Nitrous oxide for the treatment of dyskinesias
Publication Date: 2014-Sep-23
The IP.com Prior Art Database
Dyskinesias are abnormal involuntary movement disorders.
Knowledge of the pathophysiological mechanisms that underlie some of these disorders makes it likely that similar mechanisms mediate disorders characterised by either hyperkinesias or dyskinesias. It is to be expected, therefore, that treatments that are effective in one form of dyskinesia may be beneficial in dyskinesias of different aetiology.
One common way in which dyskinesias arise is as a side-effect of dopamine replacement therapy for parkinsonism or other basal ganglia-related movement disorders (Molecular mechanisms of L-DOPA-induced dyskinesia, Peter J., Nature Reviews Neuroscience, 2008).
Another common cause of dyskinesias is the treatment of psychosis with neuroleptic drugs-this is known as tardive dyskinesia.
Dyskinesia also occurs in many other conditions including: Huntington's disease, idiopathic dystonia,Tourette syndrome, "off" dystonia in parkinsonism, ballism, senile chorea.
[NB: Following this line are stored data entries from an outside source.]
Lemma validate_input_out_of_bounds_witness :
  let c := {| max_length := 3; min_length := 2; allowed_chars := lit "[";
              strip_whitespace := true |} in
  in_bounds c (stripped c (lit " abcd ")) = false /\
  Re.parse (pattern_of c) = None /\
  validate_input (VStr (lit " abcd ")) (Some c) = Ok false.
Proof.
  intros c; split; [reflexivity|]; split; [reflexivity|].
  exact (validate_input_out_of_bounds (Some c) (lit " abcd ") eq_refl).
Defined.

(** X3.  With a bracket set for [allowed_chars], [validate_input] returns
    [True] exactly when the value, stripped as configured, has a length
    within the bounds and is either a non-empty string of characters of
    the set, or such a string followed by one newline. *)
Theorem validate_input_true_iff :
  forall (config : option TemplateConfig) (cs : Re.charset) (s : str),
    is_class (config_or_default config) cs ->
    let c := config_or_default config in
    let v := stripped c s in
    validate_input (VStr s) config = Ok true <->
    min_length c <= len v <= max_length c /\
    ((v <> [] /\ forallb (Re.in_class cs) v = true) \/
     (exists r, v = (r ++ [newline])%list /\ r <> [] /\
                forallb (Re.in_class cs) r = true)).
Proof.
  intros config cs s Hcs c v.
  rewrite validate_input_default, (validate_input_eq s Hcs).
  fold c; fold v.
  rewrite <- in_bounds_iff, <- match_plus_end_iff, <- andb_true_iff.
  split; [intros H; inversion H; reflexivity | intros ->; reflexivity].
Qed.

Lemma validate_input_true_iff_witness :
  is_class nostrip_config default_class /\
  (validate_input (VStr (lit "ab" ++ [newline])) (Some nostrip_config) = Ok true
   <->
   1 <= 3 <= 100 /\
   ((lit "ab" ++ [newline] <> [] /\
     forallb (Re.in_class default_class) (lit "ab" ++ [newline]) = true) \/
    (exists r, (lit "ab" ++ [newline] = r ++ [newline])%list /\ r <> [] /\
               forallb (Re.in_class default_class) r = true))).
Proof.
  split; [reflexivity|].
  exact (@validate_input_true_iff (Some nostrip_config) default_class
           (lit "ab" ++ [newline]) eq_refl).
Defined.

(** X4.  With a bracket set for [allowed_chars], a text that is empty
    after stripping as configured is rejected, also when [min_length] is
    zero or negative: the pattern asks for one character at least. *)
Theorem validate_input_empty :
  forall (config : option TemplateConfig) (cs : Re.charset) (s : str),
    is_class (config_or_default config) cs ->
    stripped (config_or_default config) s = [] ->
    validate_input (VStr s) config = Ok false.
Proof.
  intros config cs s Hcs Hv.
  rewrite validate_input_default, (validate_input_eq s Hcs), Hv.
  rewrite andb_false_r; reflexivity.
Qed.

Lemma validate_input_empty_witness :
  let c := {| max_length := 10; min_length := 0;
              allowed_chars := lit "[a-z]"; strip_whitespace := true |} in
  is_class c {| Re.negate := false; Re.members := [Re.RANGE 97 122]%N |} /\
  stripped c (lit "   ") = [] /\
  in_bounds c (stripped c (lit "   ")) = true /\
  validate_input (VStr (lit "   ")) (Some c) = Ok false.
Proof.
  intros c; split; [reflexivity|]; split; [reflexivity|].
  split; [reflexivity|].
  exact (@validate_input_empty (Some c)
           {| Re.negate := false; Re.members := [Re.RANGE 97 122]%N |}
           (lit "   ") eq_refl eq_refl).
Defined.

(** X5.  With stripping on, whitespace before and after a text makes no
    difference to [validate_input]: it returns, or raises, the same as on
    the text itself, whatever [allowed_chars] is. *)
Theorem validate_input_padding :
  forall (config : option TemplateConfig) (pre s post : str),
    strip_whitespace (config_or_default config) = true ->
    forallb isspace pre = true ->
    forallb isspace post = true ->
    validate_input (VStr (pre ++ s ++ post)) config
    = validate_input (VStr s) config.
Proof.
  intros config pre s post Hstrip Hpre Hpost.
  rewrite !(validate_input_default _ config).
  unfold validate_input; cbn [bind]; rewrite Hstrip.
  rewrite (@strip_padding pre s post Hpre Hpost); reflexivity.
Qed.

Lemma validate_input_padding_witness :
  strip_whitespace default_config = true /\
  forallb isspace [0x09; 0xa0]%N = true /\
  forallb isspace [0x0a; 0x3000]%N = true /\
  validate_input (VStr ([0x09; 0xa0]%N ++ lit "id-7" ++ [0x0a; 0x3000]%N)) None
  = validate_input (VStr (lit "id-7")) None.
Proof.
  split; [reflexivity|]; split; [reflexivity|]; split; [reflexivity|].
  exact (@validate_input_padding None [0x09; 0xa0]%N (lit "id-7")
           [0x0a; 0x3000]%N eq_refl eq_refl eq_refl).
Defined.

(** X16.  Under the default configuration [validate_input] returns [True]
    exactly on the texts whose stripped form has between 1 and 100
    characters, all of them ASCII letters, digits, underscores or dashes. *)
Theorem validate_input_default_iff :
  forall s : str,
    validate_input (VStr s) None = Ok true <->
    1 <= len (strip s) <= 100 /\ forallb default_char (strip s) = true.
Proof.
  intros s.
  change (validate_input (VStr s) None)
    with (validate_input (VStr s) (Some default_config)).
  rewrite (@validate_input_stripping default_config default_class s
             eq_refl eq_refl).
  unfold validate_spec; change (stripped default_config s) with (strip s).
  rewrite (forallb_pointwise _ _ (strip s) default_class_char).
  split.
  - intros H; injection H as H'.
    apply andb_true_iff in H'; destruct H' as [H' _].
    apply andb_true_iff in H'; destruct H' as [Hb Hall].
    apply in_bounds_iff in Hb; auto.
  - intros [Hb Hall]; f_equal.
    rewrite Hall, (proj2 (in_bounds_iff default_config (strip s)) Hb).
    apply negb_true_iff, Z.eqb_neq; lia.
Qed.

(** ** Processing, further *)

(** X6.  In every result [process_data] returns for a list, validating
    the reported value of an entry again, under the same configuration,
    returns the validity the entry reports. *)
Theorem process_data_list_revalidate :
  forall (config : option TemplateConfig) (l : list value) (r : process_result)
         (items : list item_entry) (total valid_items : Z) (valid : bool)
         (e : item_entry),
    process_data (VList l) config = Ok r ->
    fields r = OfList items total valid_items valid ->
    In e items ->
    validate_input (VStr (item_value e)) config = Ok (item_valid e).
Proof.
  intros config l r items total valid_items valid e.
  rewrite process_data_default, validate_input_default.
  set (c := config_or_default config).
  unfold process_data; cbn [bind].
  destruct (process_items c l [] 0) as [[items' n']|err] eqn:Hrun;
    cbn [bind]; [|discriminate].
  intros Hr Hf Hin; inversion Hr; subst r; cbn [fields] in Hf.
  inversion Hf; subst.
  revert e Hin; apply Forall_forall.
  apply (@process_items_invariant c) with (l := l) (acc := []) (n := 0)
                                          (n' := valid_items);
    [|constructor|exact Hrun].
  intros s b Hv; cbn [item_value item_valid].
  rewrite validate_input_stripped; exact Hv.
Qed.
Many attempts have been made to develop agents that will prevent the development of, and/or treat, dyskinesias although such attempts have met with limited success.
There is, therefore, a need to develop ways by which dyskinesias may be treated.
One strategy could be to use N-methyl-D-aspartate (NMDA) receptor antagonists to treat dyskinesias. (Novel pharmacological targets for the treatment of Parkinson’s disease, Schapira A. et al., Nature reviews drugs discovery, 2006).